(Records from a collection)
(** ** The batch collection *)

(** The end of the loop body of [batch]: the record goes to the bucket of
    its kind, then its adhoc entries to theirs; no other key is touched. *)
Lemma batch_step_tail (data : pydict) (t : TiTransform.t) (b1 : pydict)
  (lg li : list pyval) :
  dict_get "group" b1 = Some (VList lg) ->
  dict_get "indicator" b1 = Some (VList li) ->
  exists b',
    (batch <-
       match t.(TiTransform.transform) with
       | Some GroupTransformModel => getitem_append "group" (VDict data) b1
       | Some IndicatorTransformModel =>
           getitem_append "indicator" (VDict data) b1
       | None => Ok b1
       end ;;
     batch <- getitem_extend "group" t.(TiTransform.adhoc_groups) batch ;;
     getitem_extend "indicator" t.(TiTransform.adhoc_indicators) batch)
    = Ok b' /\
    dict_get "group" b'
    = Some (VList (lg ++
                   match t.(TiTransform.transform) with
                   | Some GroupTransformModel => [VDict data]
                   | _ => []
                   end ++ t.(TiTransform.adhoc_groups))) /\
    dict_get "indicator" b'
    = Some (VList (li ++
                   match t.(TiTransform.transform) with
                   | Some IndicatorTransformModel => [VDict data]
                   | _ => []
                   end ++ t.(TiTransform.adhoc_indicators))) /\
    forall q, q <> "group" -> q <> "indicator" ->
              dict_get q b' = dict_get q b1.
Proof.
  intros Hg Hi.
  destruct (TiTransform.transform t) as [[] |].
  - rewrite (getitem_append_ok _ _ _ _ Hg). cbn [bind].
    erewrite getitem_extend_ok by (rewrite dict_get_set; reflexivity).
    cbn [bind].
    erewrite getitem_extend_ok by (rewrite !dict_get_set; exact Hi).
    eexists. split; [reflexivity |]. rewrite !dict_get_set. cbn.
    rewrite <- app_assoc. repeat split.
    intros q H1 H2. rewrite !dict_get_set.
    rewrite (proj2 (String.eqb_neq _ _) H1), (proj2 (String.eqb_neq _ _) H2).
    reflexivity.
  - rewrite (getitem_append_ok _ _ _ _ Hi). cbn [bind].
    erewrite getitem_extend_ok by (rewrite dict_get_set; exact Hg).
    cbn [bind].
    erewrite getitem_extend_ok by (rewrite !dict_get_set; reflexivity).
    eexists. split; [reflexivity |]. rewrite !dict_get_set. cbn.
    rewrite <- app_assoc. repeat split.
    intros q H1 H2. rewrite !dict_get_set.
    rewrite (proj2 (String.eqb_neq _ _) H1), (proj2 (String.eqb_neq _ _) H2).
    reflexivity.
  - cbn [bind].
    rewrite (getitem_extend_ok _ _ _ _ Hg). cbn [bind].
    erewrite getitem_extend_ok by (rewrite !dict_get_set; exact Hi).
    eexists. split; [reflexivity |]. rewrite !dict_get_set. cbn.
    repeat split.
    intros q H1 H2. rewrite !dict_get_set.
    rewrite (proj2 (String.eqb_neq _ _) H1), (proj2 (String.eqb_neq _ _) H2).
    reflexivity.
Qed.

Lemma batch_entries_ne (k q : string) (v : pyval) (d : pydict) :
  q <> k -> batch_entries q (dict_set k v d) = batch_entries q d.
Proof.
  intros H. unfold batch_entries.
  rewrite dict_get_set, (proj2 (String.eqb_neq _ _) H). reflexivity.
Qed.

(** What one pass of the loop body of [batch] leaves in the buckets. *)
Lemma batch_step_buckets (seperate : bool) (data batch b' : pydict)
  (t : TiTransform.t) (lg li : list pyval) :
  dict_get "group" batch = Some (VList lg) ->
  dict_get "indicator" batch = Some (VList li) ->
  TiTransforms.batch_step seperate data t batch = Ok b' ->
  let placed :=
    if seperate then snd (dict_pop_default "association" (VList []) data)
    else data in
  dict_get "group" b'
  = Some (VList (lg ++
                 match t.(TiTransform.transform) with
                 | Some GroupTransformModel => [VDict placed]
                 | _ => []
                 end ++ t.(TiTransform.adhoc_groups))) /\
  dict_get "indicator" b'
  = Some (VList (li ++
                 match t.(TiTransform.transform) with
                 | Some IndicatorTransformModel => [VDict placed]
                 | _ => []
                 end ++ t.(TiTransform.adhoc_indicators))) /\
  (if seperate then
     exists l,
       py_iter (fst (dict_pop_default "association" (VList []) data)) = Ok l /\
       batch_entries "association" b'
       = batch_entries "association" batch ++ l
   else dict_get "association" b' = dict_get "association" batch).
Proof.
  intros Hg Hi. unfold TiTransforms.batch_step.
  destruct seperate.
  - destruct (dict_pop_default "association" (VList []) data)
      as [associations data'].
    unfold setdefault_extend. rewrite setdefault_list_spec.
    destruct (list_or_absent "association" batch); cbn [bind];
      [| discriminate].
    destruct (py_iter associations) as [l | e] eqn:Hit; cbn [bind fst snd];
      [| discriminate].
    set (b1 := dict_set "association" _ batch).
    destruct (batch_step_tail data' t b1 lg li) as (b2 & -> & H1 & H2 & H3);
      try (subst b1; rewrite dict_get_set; assumption).
    intros H; injection H as <-. cbv zeta.
    split; [exact H1 |]. split; [exact H2 |].
    exists l. split; [exact Hit |].
    rewrite (batch_entries_ext "association" b1 b2)
      by (apply H3; discriminate).
    subst b1. apply batch_entries_set.
  - cbn [bind].
    destruct (batch_step_tail data t batch lg li Hg Hi)
      as (b2 & -> & H1 & H2 & H3).
    intros H; injection H as <-. cbv zeta.
    split; [exact H1 |]. split; [exact H2 |]. apply H3; discriminate.
Qed.

Lemma bucket_part_ok (_process : TiTransform.t -> result TiTransform.t)
  (seperate : bool) (t t' : TiTransform.t) (data : pydict) :
  TiTransform.batch _process t = Ok (data, t') ->
  let placed :=
    if seperate then snd (dict_pop_default "association" (VList []) data)
    else data in
  bucket_part _process seperate GroupTransformModel t
  = match t'.(TiTransform.transform) with
    | Some GroupTransformModel => [VDict placed]
    | _ => []
    end ++ t'.(TiTransform.adhoc_groups) /\
  bucket_part _process seperate IndicatorTransformModel t
  = match t'.(TiTransform.transform) with
    | Some IndicatorTransformModel => [VDict placed]
    | _ => []
    end ++ t'.(TiTransform.adhoc_indicators).
Proof.
  intros H. unfold bucket_part. rewrite H. cbv zeta.
  destruct (TiTransform.transform t') as [[] |]; split; reflexivity.
Qed.

Lemma batch_loop_buckets (_process : TiTransform.t -> result TiTransform.t)
  (raise_exceptions seperate : bool) (ts : list TiTransform.t) :
  forall index log batch lg li b,
    dict_get "group" batch = Some (VList lg) ->
    dict_get "indicator" batch = Some (VList li) ->
    snd (TiTransforms.batch_loop _process raise_exceptions seperate
           index ts log batch) = Ok b ->
    dict_get "group" b
    = Some (VList (lg ++ flat_map (bucket_part _process seperate
                                     GroupTransformModel) ts)) /\
    dict_get "indicator" b
    = Some (VList (li ++ flat_map (bucket_part _process seperate
                                     IndicatorTransformModel) ts)) /\
    (if seperate then
       batch_entries "association" b
       = batch_entries "association" batch
         ++ flat_map (association_part _process) ts
     else dict_get "association" b = dict_get "association" batch).
Proof.
  induction ts as [| t ts IH]; intros index log batch lg li b Hg Hi;
    cbn [TiTransforms.batch_loop flat_map].
  - cbn. intros H; injection H as <-. rewrite !app_nil_r.
    destruct seperate; auto.
  - destruct (TiTransform.batch _process t) as [[data t'] | e] eqn:Eb.
    + destruct (bucket_part_ok _process seperate t t' data Eb) as [Bg Bi].
      destruct (TiTransforms.batch_step seperate data t' batch) as [b' | e]
        eqn:Es; [| cbn; discriminate].
      destruct (batch_step_buckets _ _ _ _ _ lg li Hg Hi Es) as (G & I & A).
      intros Hb. destruct (IH _ _ _ _ _ _ G I Hb) as (G' & I' & A').
      rewrite G', I', Bg, Bi, <- !app_assoc.
      split; [reflexivity |]. split; [reflexivity |].
      destruct seperate.
      * destruct A as (l & Hl & A). rewrite A', A, <- app_assoc.
        unfold association_part at 2. rewrite Eb, Hl. reflexivity.
      * congruence.
    + assert (Bg : bucket_part _process seperate GroupTransformModel t = [])
        by (unfold bucket_part; rewrite Eb; reflexivity).
      assert (Bi : bucket_part _process seperate IndicatorTransformModel t
                   = [])
        by (unfold bucket_part; rewrite Eb; reflexivity).
      assert (Ba : association_part _process t = [])
        by (unfold association_part; rewrite Eb; reflexivity).
      rewrite Bg, Bi, Ba.
      destruct (TiTransforms.handler raise_exceptions e) as [r []];
        [cbn; discriminate |].
      apply IH; assumption.
Qed.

> [Work task] Tell how many lines above contain the word "VDict". Nothing but the number is needed.

> [Exercise output] 8